Manneran the city must also have enjoyed special divine blessings. Its site is the finest natural harbor in all Velada Borthan, a deep-cut bay framed by two opposing fingers of land, jutting toward one another in such a way that no breakwaters are needed there, and ships sit easily at anchor. This harbor is one mighty source of the province’s prosperity. It constitutes the chief link between the eastern and western provinces, for there is little landborne commerce across the continent by way of the Burnt Lowlands, and since our world lacks natural fuels, so far as we know, airborne traffic is never likely to amount to much here. So ships of the nine western provinces travel eastward through the Strait of Sumar to the port of Manneran, and ships from Manneran make regular calls on the western coast. The Mannerangi then retail western goods to Salla, Glin, and Krell in their own vessels, reaping the usual profits of go-betweens. The harbor of Manneran is the only place on our world where men of all thirteen provinces mingle and where all thirteen flags may be seen at once; and this busy commerce spills an unending flow of wealth into the coffers of the Mannerangi. In addition, their inland districts are rich in fertility, even up to the Huishtor slopes, which in their latitudes are unfrozen except at the summits. The farms of Manneran have two or three harvests a year, and, by way of Stroin Gap, the Mannerangi have access to the Wet Lowlands and all the strange and valuable fruits and spices produced there. Small wonder, then, that those who love luxuries seek their fortunes in Manneran.
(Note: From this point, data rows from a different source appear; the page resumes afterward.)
(** The client against a server that answers its hello: what it makes of a
    [ServerFinish] with this session, and of a refusal. *)
Lemma honest_client {P : Primitives} {L : PrimitiveLaws P} ctx d a wgk cd sk ip re :
  Transport.sk_connect sk = Ok tt -> Transport.sk_timeouts sk = Ok tt -> Transport.sk_peer sk = Ok ip ->
  let h := wire_hello a wgk cd in
  let connect i := Transport.connect sk (level_of a) wgk (verifying_key_bytes (ctx_identity ctx)) cd (opened i re) in
  exists o fin,
    respond (ctx_identity ctx) h (cn_session_id d) (cn_server_nonce d) (cn_server d) = Ok o /\
    cf_session_id fin = cn_session_id d /\
    client_tag fin = client_tag_of (confirm_key (keys o)) (transcript o) /\
    let told := Stream [] re (frame (MClientHello h) ++ frame (MClientFinish fin)) [] in
    (forall slot, slot_session_id slot = cn_session_id d ->
       connect (frame (reply o) ++ frame (final ctx o slot)) =
         (Ok (Transport.Build_TunnelConfig (slot_assigned_ip slot) (ts_server_wg_pubkey (ctx_tunnel ctx))
                (Transport.Build_SocketAddr ip (ts_wg_port (ctx_tunnel ctx))) (psk (keys o))), told)) /\
    (forall e, sendable (MError e) ->
       connect (frame (reply o) ++ frame (MError e)) = (Err (Transport.Server (code e) (message e)), told)).
Proof.
  intros H1 H2 H3 h connect. pose proof (wire_hello_eq a wgk cd) as Hh.
  destruct (honest_run (ctx_identity ctx) a wgk cd h (cn_session_id d) (cn_server_nonce d)
    (cn_server d) Hh) as (o & ks & fc & Ho & Hf & Hpsk & _ & Hsid & Hct & Hst).
  set (fin := {| cf_session_id := CoreWire.cf_session_id fc; client_tag := CoreWire.client_tag fc |}).
  apply verify_client_tag_iff in Hct. exists o, fin. do 3 (split; [done|]).
  assert (Hf' : CoreClient.finish (CoreClient.start (level_of a) wgk cd) (server_hello_to_core (server_hello o))
      (verifying_key_bytes (ctx_identity ctx)) =
    Ok (ks, CoreWire.Build_ClientFinish (cf_session_id fin) (client_tag fin), transcript o))
    by (rewrite Hf; by destruct fc).
  pose proof (fun m Hm => connect_upto sk (level_of a) wgk _ cd h ip _ ks fin _ m [] re H1 H2 H3 Hh
    (wire_hello_sendable a wgk cd) (reply_sendable _ _ _ _ _ _ Ho) Hm Hf') as Hc.
  split.
  - intros slot Hslot. unfold connect, opened. rewrite <- (app_nil_r (frame (final ctx o slot))), Hc by done.
    cbn [final sf_session_id server_tag cf_session_id ServerWire.assigned_ip server_wg_pubkey wg_port].
    by rewrite bool_decide_true, Hst, Hpsk by (cbn; congruence).
  - intros e He. unfold connect, opened. by rewrite <- (app_nil_r (frame (MError e))), Hc.
Qed.

(** ** Properties *)

(** C1. The whole protocol, both programs: on a working connection, with room
    in the registry, there are bytes such that the server, reading what the
    client wrote, completes the handshake, and the client, reading what the
    server wrote and pinning the server's key, returns a tunnel configuration;
    and the server installed exactly that configuration's PSK, for this
    client's key, at exactly that configuration's address. *)
Theorem end_to_end {P : Primitives} {L : PrimitiveLaws P} {C : Codecs} {W} {I : PskInstaller W}
    debug ctx d a wgk cd sk ip rg reg slot wg0 dk re re' :
  Transport.sk_connect sk = Ok tt -> Transport.sk_timeouts sk = Ok tt -> Transport.sk_peer sk = Ok ip ->
  cn_timeouts d = Ok tt ->
  upsert_handshake (cn_now d) wgk a (cn_session_id d) rg = (Ok slot, reg) ->
  (forall psk, (install wgk psk (slot_assigned_ip slot) a wg0).1 = Ok tt) ->
  exists to_server to_client cfg s,
    handle_connection debug ctx d (Build_World (opened to_server re) rg wg0 dk) =
      (Ok (Server.Handshake (cn_session_id d)),
       Build_World (Stream [] re to_client []) reg s (persist reg dk).2) /\
    Transport.connect sk (level_of a) wgk (verifying_key_bytes (ctx_identity ctx)) cd
      (opened to_client re') = (Ok cfg, Stream [] re' to_server []) /\
    install wgk (Transport.tc_psk cfg) (Transport.tc_assigned_ip cfg) a wg0 = (Ok tt, s) /\
    Transport.tc_assigned_ip cfg = slot_assigned_ip slot /\
    Transport.tc_server_wg_pubkey cfg = ts_server_wg_pubkey (ctx_tunnel ctx) /\
    Transport.tc_server_endpoint cfg = Transport.Build_SocketAddr ip (ts_wg_port (ctx_tunnel ctx)).
Proof.
  intros H1 H2 H3 Ht Hstep Hinst.
  destruct (honest_client ctx d a wgk cd sk ip re' H1 H2 H3) as (o & fin & Ho & Hsid & Hct & Hclient & _).
  set (h := wire_hello a wgk cd) in *. pose proof (upsert_slot _ _ _ _ _ _ _ Hstep) as Hslot.
  specialize (Hinst (psk (keys o))). destruct (install _ (psk (keys o)) _ _ _) as [[[]|] s] eqn:Hi; [|done].
  pose proof (server_run debug ctx d h None o fin slot reg s re [] [] rg wg0 dk Ht Ho Hsid Hct Hstep Hi)
    as Hserver. rewrite app_nil_r, Hslot, app_nil_l in Hserver.
  do 4 eexists. split; [exact Hserver|]. split; [by apply Hclient|]. done.
Qed.

Definition sample_ctx : ServerContext (P := Toy.prims) :=
  @Build_ServerContext Toy.prims toy_identity
    {| ts_server_wg_pubkey := key x77; ts_wg_port := u16_of_be xca x6c; ts_subnet_base := sample_base |}.
Definition sample_draws : conn_draws (P := Toy.prims) :=
  @Build_conn_draws Toy.prims (Ok tt) (sid x51) (key x52) toy_server 5.
Definition sample_socket : Transport.socket :=
  {| Transport.sk_connect := Ok tt; Transport.sk_timeouts := Ok tt;
     Transport.sk_peer := Ok (Transport.V4 sample_base) |}.

Lemma end_to_end_witness :
  exists to_client to_server cfg,
    Transport.connect (P := Toy.prims) sample_socket Algorithm.MlKem768 (key x01)
      (verifying_key_bytes (P := Toy.prims) toy_identity) toy_client (Stream to_client eof [] []) =
      (Ok cfg, Stream [] eof to_server []).
Proof.
  edestruct (upsert_new 5 (key x01) ServerWire.MlKem768 (sid x51) _ sample_wf) as (slot_ip & _ & Hstep);
    [reflexivity | vm_compute; reflexivity |].
  edestruct (fun rg reg slot => end_to_end (L := Toy.laws) (C := ToyCodecs.codecs) (I := WgTable.installer)
    (fun _ => lit "message") sample_ctx sample_draws ServerWire.MlKem768 (key x01) toy_client sample_socket
    (Transport.V4 sample_base) rg reg slot ∅ (mkfs ∅) eof eof) as (ts & tc & cfg & s & _ & Hc & _).
  - reflexivity.
  - reflexivity.
  - reflexivity.
  - reflexivity.
  - exact Hstep.
  - intros psk. reflexivity.
  - exists tc, ts, cfg. exact Hc.
Defined.

(** Writing does not depend on the input still to be read. *)
Lemma io_write_shape m i re t u s :
  err_into Transport.Io (CoreWire.Message_write m) (Stream i re t []) = (Ok u, s) ->
  exists t', s = Stream i re t' [] /\
    forall i', err_into Transport.Io (CoreWire.Message_write m) (Stream i' re t []) = (Ok u, Stream i' re t' []).
Proof.
  unfold err_into. rewrite CoreWire.Message_write_eq. destruct (_ <? _) eqn:E; [done|].
  intros [= <- <-]. eexists. split; [done|]. intros i'. by rewrite CoreWire.Message_write_eq, E.
Qed.

Lemma read_step {A} m (f : CoreWire.Message -> M stream Transport.ProtocolError A) k re t fs :
  sendable m ->
  (err_into Transport.from_FrameError CoreWire.Message_read ≫= f) (Stream (frame m ++ k) re t fs) =
    f (to_core m) (Stream k re t fs).
Proof. intros H. apply M_bind_Ok. unfold err_into. by rewrite core_read. Qed.

Lemma lift_step {S E F A B} (g : F -> E) (a : A) (f : A -> M S E B) s :
  (lift (map_err g (Ok a)) ≫= f) s = f a s.
Proof. done. Qed.

Lemma ret_step {S E A B} (a : A) (f : A -> M S E B) s : (mret a ≫= f) s = f a s.
Proof. done. Qed.

(** C40. What the server's tag leaves open: if the client accepts a
    [ServerFinish], it equally accepts any other WireGuard key, address and port
    in its place, and returns them with the same PSK. *)
Theorem finish_params_unauthenticated {P : Primitives} sk algo wgk pin cd sh sf re k cfg s' pk ip port :
  sendable (MServerHello sh) ->
  Transport.connect sk algo wgk pin cd
    (opened (frame (MServerHello sh) ++ frame (MServerFinish sf) ++ k) re) = (Ok cfg, s') ->
  Transport.connect sk algo wgk pin cd
    (opened (frame (MServerHello sh) ++ frame (MServerFinish
       {| sf_session_id := sf_session_id sf; server_tag := server_tag sf; server_wg_pubkey := pk;
          ServerWire.assigned_ip := ip; wg_port := port |}) ++ k) re) =
    (Ok (Transport.Build_TunnelConfig ip pk
           (Transport.Build_SocketAddr (Transport.sock_ip (Transport.tc_server_endpoint cfg)) port)
           (Transport.tc_psk cfg)), s').
Proof.
  intros Hsh H. unfold Transport.connect, opened in *.
  destruct (Transport.sk_connect sk) as [[]|]; [|done]. rewrite lift_step in H |- *.
  destruct (Transport.sk_timeouts sk) as [[]|]; [|done]. rewrite lift_step in H |- *.
  destruct (Transport.sk_peer sk) as [peer|]; [|done]. rewrite lift_step in H |- *.
  apply M_bind_inv in H as [([] & s0 & H3 & H)|(? & _ & [=])].
  apply io_write_shape in H3 as (t1 & -> & H3). erewrite M_bind_Ok by apply H3. cbv beta iota in *.
  rewrite read_step in H |- * by done. cbn [to_core] in *.
  rewrite ret_step in H |- *.
  destruct (CoreClient.finish _ _ _) as [[[ks fin] t]|]; [|done]. rewrite lift_step in H |- *.
  apply M_bind_inv in H as [([] & s0 & H5 & H)|(? & _ & [=])].
  apply io_write_shape in H5 as (t2 & -> & H5). erewrite M_bind_Ok by apply H5. cbv beta iota in *.
  rewrite read_step in H |- * by done. cbn [to_core] in *.
  rewrite ret_step in H |- *.
  cbn [CoreWire.sf_session_id CoreWire.server_tag sf_session_id server_tag] in *.
  case_bool_decide; [|done]. cbn [negb] in *. destruct (CoreClient.verify_server_tag _ _ _); [|done].
  by injection H as <- <-.
Qed.
(** ** The registry's limit *)

Lemma thread_step_limit t s t' s' :
  thread_step t s = (t', s') -> max_peers (sh_registry s') = max_peers (sh_registry s).
Proof.
  destruct t as [d c ph]. unfold Threads.thread_step. cbn [th_phase th_draws th_conn]. intros H.
  destruct ph as [|se|se slot|se slot|se slot|dn r]; try (by injection H as <- <-).
  - destruct (prologue _ _ _ _) as [r w] eqn:Hp. injection H as <- <-.
    apply prologue_inv in Hp as [(Hr & _) _]. unfold shared_of. cbn [sh_registry]. by rewrite Hr.
  - assert (Hl : max_peers (registry_step d (se_hello se) (se_rekey se) (sh_registry s)).2 = max_peers (sh_registry s)).
    { destruct (se_rekey se) as [r|].
      - apply (apply_op_config (OpRekey (cn_now d) (client_wg_pubkey (se_hello se)) r (ch_algo (se_hello se)))).
      - apply (apply_op_config (OpUpsert (cn_now d) (client_wg_pubkey (se_hello se)) (ch_algo (se_hello se)) (cn_session_id d))). }
    destruct (registry_step _ _ _ _) as [[slot|e] reg]; [by injection H as <- <-|].
    destruct (registry_reject_code e) as [code msg]. by apply finally_inv in H as (-> & _); [|apply quiet_reject].
  - destruct (install _ _ _ _ _) as [[u|e] g]; [by injection H as <- <-|].
    by apply finally_inv in H as (-> & _); [|apply quiet_refuse].
  - by apply finally_inv in H as (-> & _); [|apply quiet_answer].
Qed.

Lemma sweep_step_limit clock sw s :
  max_peers (sh_registry (sweep_step timeout clock sw s).2) = max_peers (sh_registry s).
Proof.
  destruct sw as [|hs|hs now [|pk pks] n|hs now pk pks n|]; cbn [sweep_step]; try done.
  - by destruct (last_handshakes _).
  - destruct (live _ _ _ _); cbn [snd sh_registry].
    + apply (apply_op_config (OpTouch clock pk)).
    + apply (apply_op_config (OpRemove pk)).
Qed.

Lemma sys_step_limit x e :
  max_peers (sh_registry (shared (sys_step x e))) = max_peers (sh_registry (shared x)).
Proof.
  destruct e as [d c|j|clock]; cbn [Threads.sys_step]; [done| |].
  - destruct (threads x !! j) as [u|]; [|done]. destruct (thread_step u (shared x)) as [u' s'] eqn:H.
    by apply thread_step_limit in H.
  - pose proof (sweep_step_limit clock (sweeper x) (shared x)). by destruct (sweep_step _ _ _ _).
Qed.

Lemma sys_run_limit es x :
  max_peers (sh_registry (shared (sys_run es x))) = max_peers (sh_registry (shared x)).
Proof.
  revert x. induction es as [|e es IH]; intros x; [done|]. unfold Threads.sys_run. cbn [foldl].
  etrans; [apply IH|apply sys_step_limit].
Qed.

Definition accepts (e : event) : bool :=
  match e with Accept _ _ => true | _ => false end.
(** Every typable choice of options has a command line. *)
Lemma command_line_complete o :
  typable o -> parse_args default_options (words (settings o)) = Ok (Start o).
Proof.
  intros H. rewrite <- (app_nil_r (words _)), parse_words, set_settings by done. reflexivity.
Qed.

(** *** Starting *)

Section start_facts.
Context `{P : Primitives} `{L : !PrimitiveLaws P} `{C : Codecs} `{CL : !CodecLaws C}.
Context {W : Type} `{G : WgProgram W} (debug : bytes -> rstring).

(** Reading the interface's key leaves the disk alone and, in a dry run,
    cannot fail. *)
Definition answers (o : Options) : Prop :=
  forall h : Host W, exists pk w', server_wg_pubkey o h = (Ok pk, {| host_wg := w'; host_disk := host_disk h |}).

Lemma dry_run_answers o : wg_interface o = None -> answers o.
Proof. intros H h. unfold server_wg_pubkey. rewrite H. by destruct h; eexists _, _. Qed.

Lemma reconcile_disk (I : PskInstaller W) reg h : host_disk (reconcile I reg h) = host_disk h.
Proof.
  unfold reconcile, reconcile_wg_peers. cbn [wg registry disk conn].
  by destruct (list_installed_peers (host_wg h)) as [[]].
Qed.

(** A start on a working disk, from what its parts do. *)
Lemma main_run o seed w f m id f1 m1 base reg :
  load_or_create (identity_path o) seed (Fs f m []) = (Ok id, Fs f1 m1 []) ->
  parse_cidr (str_bytes (tunnel_cidr o)) = Ok base ->
  (let f2 := <[pub_path o := str_bytes (hex_encode (verifying_key_bytes id))]> f1 in
   registry_load (peers_path o) base (max_peers o) (Fs f2 m1 []) = (Ok (Some reg), Fs f2 m1 [])) ->
  answers o ->
  exists r h, main debug o seed (Ok tt) {| host_wg := w; host_disk := Fs f m [] |} = (Ok (Some r), h) /\
    host_disk h = Fs (<[pub_path o := str_bytes (hex_encode (verifying_key_bytes id))]> f1) m1 [] /\
    ctx_identity (rn_ctx r) = id /\ rn_registry r = reg /\
    ts_subnet_base (ctx_tunnel (rn_ctx r)) = base /\ ts_wg_port (ctx_tunnel (rn_ctx r)) = wg_port o.
Proof.
  intros Hid Hcidr Hreg Hpk. cbv zeta in Hreg. unfold main.
  erewrite M_bind_Ok by (unfold err_into, on_host_disk, zoom; cbn [host_disk]; rewrite Hid; reflexivity). cbv beta zeta.
  erewrite M_bind_Ok by reflexivity. cbv beta. rewrite Hcidr.
  erewrite M_bind_Ok by reflexivity. cbv beta. cbn [host_wg host_disk].
  erewrite M_bind_Ok.
  2:{ unfold err_into, on_host_disk, zoom. cbn [host_disk host_wg]. unfold drop_fault. cbn [files modes faults tail].
      rewrite Hreg. reflexivity. }
  cbv beta iota.
  match goal with |- context [(server_wg_pubkey o ≫= _) ?h] => destruct (Hpk h) as (pk & w' & Hpk') end.
  erewrite M_bind_Ok by exact Hpk'. cbv beta. cbn [host_disk].
  erewrite M_bind_Ok by reflexivity. cbv beta.
  erewrite M_bind_Ok by reflexivity. do 2 eexists. split; [reflexivity|].
  rewrite reconcile_disk. by split_and!.
Qed.

Lemma load_or_create_new p seed f m :
  f !! p = None ->
  load_or_create p seed (Fs f m []) =
    (Ok (ServerIdentity_generate seed), Fs (<[p := arr_list seed]> f) (<[p := 384]> m) []).
Proof.
  intros Hp. unfold load_or_create, attempt, fs_read, mbind, M_bind. simpl.
  rewrite Hp. simpl. destruct (save_ok (ServerIdentity_generate seed) p f m) as (? & Hs & ->).
  unfold drop_fault. simpl. rewrite Hs. simpl. by rewrite dsa_seed.
Qed.

Lemma load_or_create_old p seed seed' f m :
  f !! p = Some (arr_list seed) ->
  load_or_create p seed' (Fs f m []) = (Ok (ServerIdentity_generate seed), Fs f m []).
Proof.
  intros Hp. unfold load_or_create, attempt, fs_read, mbind, M_bind. simpl.
  rewrite Hp. simpl. unfold SEED_LEN. by rewrite arr_try_from_arr.
Qed.

(** ** A start on a server's disk, whatever it meets *)

(** No fault pretends that a file is absent. *)
Definition truthful (fl : list (option fault)) : Prop :=
  Forall (fun x => forall f, x = Some f -> io_kind (f_err f) <> NotFound) fl.

Lemma truthful_next s f : truthful (faults s) -> next_fault s = Some f -> io_kind (f_err f) <> NotFound.
Proof.
  unfold next_fault. intros H Hf. destruct (faults s) as [|x fl]; [done|].
  apply Forall_cons_1 in H as [H _]. apply H. exact Hf.
Qed.
Lemma truthful_tail s : truthful (faults s) -> truthful (tail (faults s)).
Proof. intros H. destruct (faults s); [done|]. by apply Forall_cons_1 in H as [_ H]. Qed.

Lemma load_or_create_kept p seed seed' s r s' :
  files s !! p = Some (arr_list seed) -> truthful (faults s) -> load_or_create p seed' s = (r, s') ->
  files s' = files s /\ faults s' = tail (faults s) /\
  forall id, r = Ok id -> id = ServerIdentity_generate seed.
Proof.
  intros Hp Ht H. unfold load_or_create, attempt, fs_read, mbind, M_bind in H.
  destruct (next_fault s) as [f|] eqn:E; simpl in H.
  - rewrite bool_decide_false in H by by eapply truthful_next. by injection H as <- <-.
  - rewrite Hp in H. simpl in H. unfold SEED_LEN in H. rewrite arr_try_from_arr in H.
    injection H as <- <-. split; [done|]. split; [done|]. by intros id [= <-].
Qed.

Lemma fs_write_other p b s q : q <> p -> files (fs_write p b s).2 !! q = files s !! q.
Proof.
  intros Hq. unfold fs_write. destruct (next_fault s) as [f|]; [destruct (f_partial f); [|done]|]; simpl;
    by rewrite lookup_insert_ne.
Qed.
Lemma fs_write_faults p b s : faults (fs_write p b s).2 = tail (faults s).
Proof. unfold fs_write. by destruct (next_fault s) as [f|]; [destruct (f_partial f)|]. Qed.

Lemma registry_load_faulty p base max s reg :
  truthful (faults s) ->
  registry_load p base max (Fs (files s) (modes s) []) = (Ok (Some reg), Fs (files s) (modes s) []) ->
  exists r, registry_load p base max s = (r, drop_fault s) /\ (r = Ok (Some reg) \/ exists e, r = Err e).
Proof.
  intros Ht H. unfold registry_load, attempt, fs_read, mbind, M_bind in H |- *. cbn in H.
  destruct (next_fault s) as [f|] eqn:E; cbn.
  - rewrite bool_decide_false by by eapply truthful_next. cbn. eauto.
  - destruct (files s !! p) as [b|]; cbn in H |- *.
    + unfold lift in *. destruct (json_from_slice b); cbn in H |- *; [|done].
      injection H as H. rewrite H. eauto.
    + injection H as <-. eauto.
Qed.

Lemma server_wg_pubkey_disk o h r h' : server_wg_pubkey o h = (r, h') -> host_disk h' = host_disk h.
Proof.
  unfold server_wg_pubkey, err_into, on_host_wg, zoom. destruct (wg_interface o); [|by intros [= _ <-]].
  destruct (query_pubkey _ _). by intros [= _ <-].
Qed.
(** A start on such a disk leaves such a disk; if it serves, it serves what the
    disk stands for; and if nothing hinders it, it serves. *)
Lemma start_holds l seed dk r x h :
  files_apart o -> parse_cidr (str_bytes (tunnel_cidr o)) = Ok base -> truthful (lf_start_faults l) ->
  holds seed dk r -> start l dk = (x, h) ->
  holds seed (host_disk h) r /\
  forall y, x = Ok y -> exists rn, y = Some rn /\
    ctx_identity (rn_ctx rn) = ServerIdentity_generate seed /\ rn_registry rn = reloaded r.
Proof.
  intros (H1 & H2 & H3 & H4) Hcidr Ht [Hid Hrec] Hs.
  destruct (main_again debug o seed _ _ _ (with_faults (lf_start_faults l) dk) base (reloaded r) _ _
    ltac:(done) ltac:(done) Hcidr Hid Ht Hrec Hs) as [Hf Hx].
  split; [|exact Hx]. split; [by rewrite Hf|]. eapply recovers_same; [|exact Hrec]. by rewrite Hf.
Qed.

Lemma start_runs l seed dk r :
  files_apart o -> answers o -> parse_cidr (str_bytes (tunnel_cidr o)) = Ok base -> calm l ->
  holds seed dk r -> exists rn h, start l dk = (Ok (Some rn), h).
Proof.
  intros (H1 & H2 & H3 & H4) Hpk Hcidr [Hfl Hb] [Hid Hrec]. unfold start. rewrite Hfl, Hb.
  destruct (main_run debug o (lf_seed l) (lf_wg l) (files dk) (modes dk) _ _ _ base (reloaded r)
    (load_or_create_old _ seed _ _ _ Hid) Hcidr) as (rn & h & Hrun & _); [|done|by exists rn, h].
  cbv zeta. apply Hrec. by rewrite lookup_insert_ne.
Qed.
(** The hello carries the key and algorithm the client was started with. *)
Lemma client_hello_fields {P : Primitives} a n wg x kem :
  let h := client_hello (client_start a n wg x kem) in
  client_wg_pubkey h = wg /\ ch_algo h = a /\ len (client_mlkem_pub h) = AlgoCode_mlkem_pub_len a.
Proof. destruct a; cbn; (split; [done|]; split; [done|]); by rewrite arr_len. Qed.

(** ** The two programs against each other *)

Section both.
Context `{P : Primitives} `{L : !PrimitiveLaws P} `{C : Codecs} `{CL : !CodecLaws C} {W} `{I : PskInstaller W}.
Context (debug_value : option rstring -> rstring) (debug : Message -> rstring).

(** The result of a connection that reached the end. *)
Definition done_as (rs : option (arr 16)) (sid : arr 16) : ConnResult :=
  match rs with Some _ => Server.Rekey sid | None => Server.Handshake sid end.

(** The exchange when the registry takes the session. *)
Lemma exchange_taken ctx d a n wgk x kem rs slot reg rg wg0 dk re re' :
  let state := client_start a n wgk x kem in
  cn_timeouts d = Ok tt ->
  registry_step d (client_hello state) rs rg = (Ok slot, reg) ->
  slot_session_id slot = default (cn_session_id d) rs ->
  (forall psk, (install wgk psk (slot_assigned_ip slot) a wg0).1 = Ok tt) ->
  exists to_server to_client ks fin sf s,
    handle_connection debug ctx d (Build_World (opened to_server re) rg wg0 dk) =
      (Ok (done_as rs (slot_session_id slot)), Build_World (Stream [] re to_client []) reg s (persist reg dk).2) /\
    exchange debug state (verifying_key_bytes (ctx_identity ctx)) rs (opened to_client re') =
      (Ok (ks, fin, sf), Stream [] re' to_server []) /\
    install wgk (psk ks) (slot_assigned_ip slot) a wg0 = (Ok tt, s) /\
    cf_session_id fin = slot_session_id slot /\ ServerWire.assigned_ip sf = slot_assigned_ip slot.
Proof.
  intros state Ht Hstep Hslot Hinst.
  destruct (client_hello_fields a n wgk x kem) as (Hwg & Halg & Hlen). fold state in Hwg, Halg, Hlen.
  destruct (honest_test_run (ctx_identity ctx) a n wgk x kem (default (cn_session_id d) rs)
    (cn_server_nonce d) (cn_server d)) as (o & ks & fin & Ho & Hf & Hpsk & _ & Hsid & Hct & Hst).
  fold state in Ho, Hf.
  specialize (Hinst (psk (keys o))). destruct (install _ (psk (keys o)) _ _ _) as [[[]|] s] eqn:Hi; [|done].
  pose proof (server_run debug ctx d (client_hello state) rs o fin slot reg s re [] [] rg wg0 dk
    Ht Ho Hsid Hct Hstep) as Hserver. rewrite Hwg, Halg in Hserver. specialize (Hserver Hi).
  destruct (final ctx o slot) as [| | |sf| |] eqn:Efinal; try done. injection Efinal as Esf.
  assert (Hclient : exchange debug state (verifying_key_bytes (ctx_identity ctx)) rs
      (Stream (frame (MServerHello (server_hello o)) ++ frame (MServerFinish sf) ++ []) re' [] []) =
      (Ok (ks, fin, sf), Stream [] re'
        (frame (first_message (client_hello state) rs) ++ frame (MClientFinish fin)) [])).
  { rewrite (exchange_upto debug _ _ _ _ ks fin (transcript o)); [ | | by eapply reply_sendable | done | done].
    - subst sf. cbn [sf_session_id server_tag]. by rewrite Hsid, Hst, bool_decide_true.
    - apply first_sendable. by rewrite Halg. }
  rewrite !app_nil_r in *. rewrite app_nil_l in Hserver.
  do 5 eexists. exists s. split; [exact Hserver|]. split; [exact Hclient|].
  rewrite Hpsk, Hslot. split; [exact Hi|]. split; [done|]. by rewrite <- Esf.
Qed.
As if all this good fortune were not enough, the Mannerangi have persuaded the world that they live in the holiest spot on Borthan, and multiply their revenues by maintaining sacred shrines as magnets for pilgrims. One might think that Threish, on the western coast, where our ancestors first settled and the Covenant was drawn up, would put itself forward as a place of pilgrimage second to none. Indeed, there is some sort of shrine in Threish, and westerners too poor to travel to Manneran visit it. But Manneran has established itself as the holy of holies. The youngest of all our provinces, too, except only the breakaway kingdom of Krell; yet by a show of inner conviction and energetic advertisement has Manneran managed to make itself sacred. There is irony in this, for the Mannerangi hold more loosely to the Covenant than any of us in the thirteen provinces; their tropical life has softened them somewhat, and they open their souls to one another to a degree that would get them ostracized as selfbarers in Glin or Salla. Still, they have the Stone Chapel, where miracles are reliably reported to have occurred, where the gods supposedly came forth in the flesh only seven hundred years ago, and it is everyone’s hope to have his child receive his adult name in the Stone Chapel on Naming Day. From all over the continent they come for that festival, to the vast profit of the Mannerangi hotelkeepers. Why, I was named in the Stone Chapel myself.